The story begins with the disciples asking a question about the man who was born blind, “Who sinned, this man or his parents, that he was born blind?”  This is, of course, a trick question because it is clear that a child could not have sinned before being born.  However, the Saviour brings a completely different dimension to this question.  He says, “Neither this man nor his parents sinned, but that the works of God should be revealed in him.”

A healing takes place.  The whole human history has not seen anything like this healing, when a person who was born blind could all of a sudden see.  The Jews find themselves in a very tricky situation.  On the one hand, there is a definite miracle.  On the other hand, there is also a definite violation of the Sabbath rest.

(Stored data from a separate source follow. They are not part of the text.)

(* ===== verification/Passthrough.v ===== *)
(** * Helpers for passthrough filesystems ([fuse3/src/passthrough.rs])

    Attributes of backing files, the no-follow extended attribute wrappers,
    the [utimens] permission check, and the wrappers that change modes, owners
    and times. The system calls are a parameter, class [Syscalls]. *)

From S2P Require Import Prelude Types Conv Ffi.

(** ** Attribute conversions *)

(** [std::fs::Metadata] wraps the [struct stat] of the system call; the birth
    time may be unsupported. *)
Record Metadata := mkMetadata { md_stat : stat; md_created : option SystemTime }.

Record timespec := mkTimespec { tv_sec : Z; tv_nsec : Z }.

#[export] Instance timespec_eq_dec : EqDecision timespec.
Proof. solve_decision. Defined.

Section attributes.
Context `{Libc}.

(** The [FileType] predicates compare the masked mode. *)
Definition file_type_is (metadata : Metadata) (bits : Z) : bool :=
  Z.land (st_mode (md_stat metadata)) (as_u32 libc_S_IFMT) =? as_u32 bits.

Definition file_type_from_metadata (metadata : Metadata) : FileKind :=
  let ft := file_type_is metadata in
  if ft libc_S_IFDIR then Directory
  else if ft libc_S_IFLNK then Symlink
  else if ft libc_S_IFBLK then BlockDevice
  else if ft libc_S_IFCHR then CharDevice
  else if ft libc_S_IFIFO then NamedPipe
  else if ft libc_S_IFSOCK then Socket
  else RegularFile.

(** [None] is a panic: of [Duration::new], or of [+] on times. *)
Definition system_time_from_secs (secs nanos : Z) : option SystemTime :=
  if 0 <=? secs then
    d ← duration_new (as_u64 secs) (as_u32 nanos);
    time_checked_add UNIX_EPOCH d
  else
    duration ← (if nanos =? 0 then duration_new (Z.abs secs) 0
                else duration_new (Z.abs secs - 1) (as_u32 (1000000000 - as_u32 nanos)));
    Some (default UNIX_EPOCH (time_checked_sub UNIX_EPOCH duration)).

It is curious what the Jews choose as a way out of what seems to be an inexplicable contradiction.  They say, “This Man is not from God, because He does not keep the Sabbath.”  Very often we concentrate too much on our intelligence – we think that we always act in an exceptionally proper, correct, deliberate, and wise manner.

The incident with the Jews shows us that more often than not we end up following our heart’s condition, rather than our mind’s perception.  This is what explains that incredible spiritual blindness of the Jews, who, seeing the Messiah himself perform unheard of miracles in front of them, refused to believe in Him and searched for any reason to catch Him at His word, to reprove Him, and in the end, to kill Him.

This is the reason why the Orthodox Church speaks so much about the importance of ridding the heart of passions.  The heart is the very focal point of our lives which determines many of our actions.  A self-centred, sin-loving heart will always seek any reason to justify our behaviour.

On the contrary, a heart that is compassionate, merciful, generous, and open, will always manage to justify another person and to find a way out of situations that seem impossible.

May the Lord help us then to stop and think very carefully every time we encounter manifest goodness, manifest holiness, yet feel opposition in our heart.  May the Lord help us to understand, upon careful deliberation, what it is exactly that causes confusion and embarrassment in our hearts, and to hasten to confession, to seek repentance in order to eradicate from our souls everything that resists God.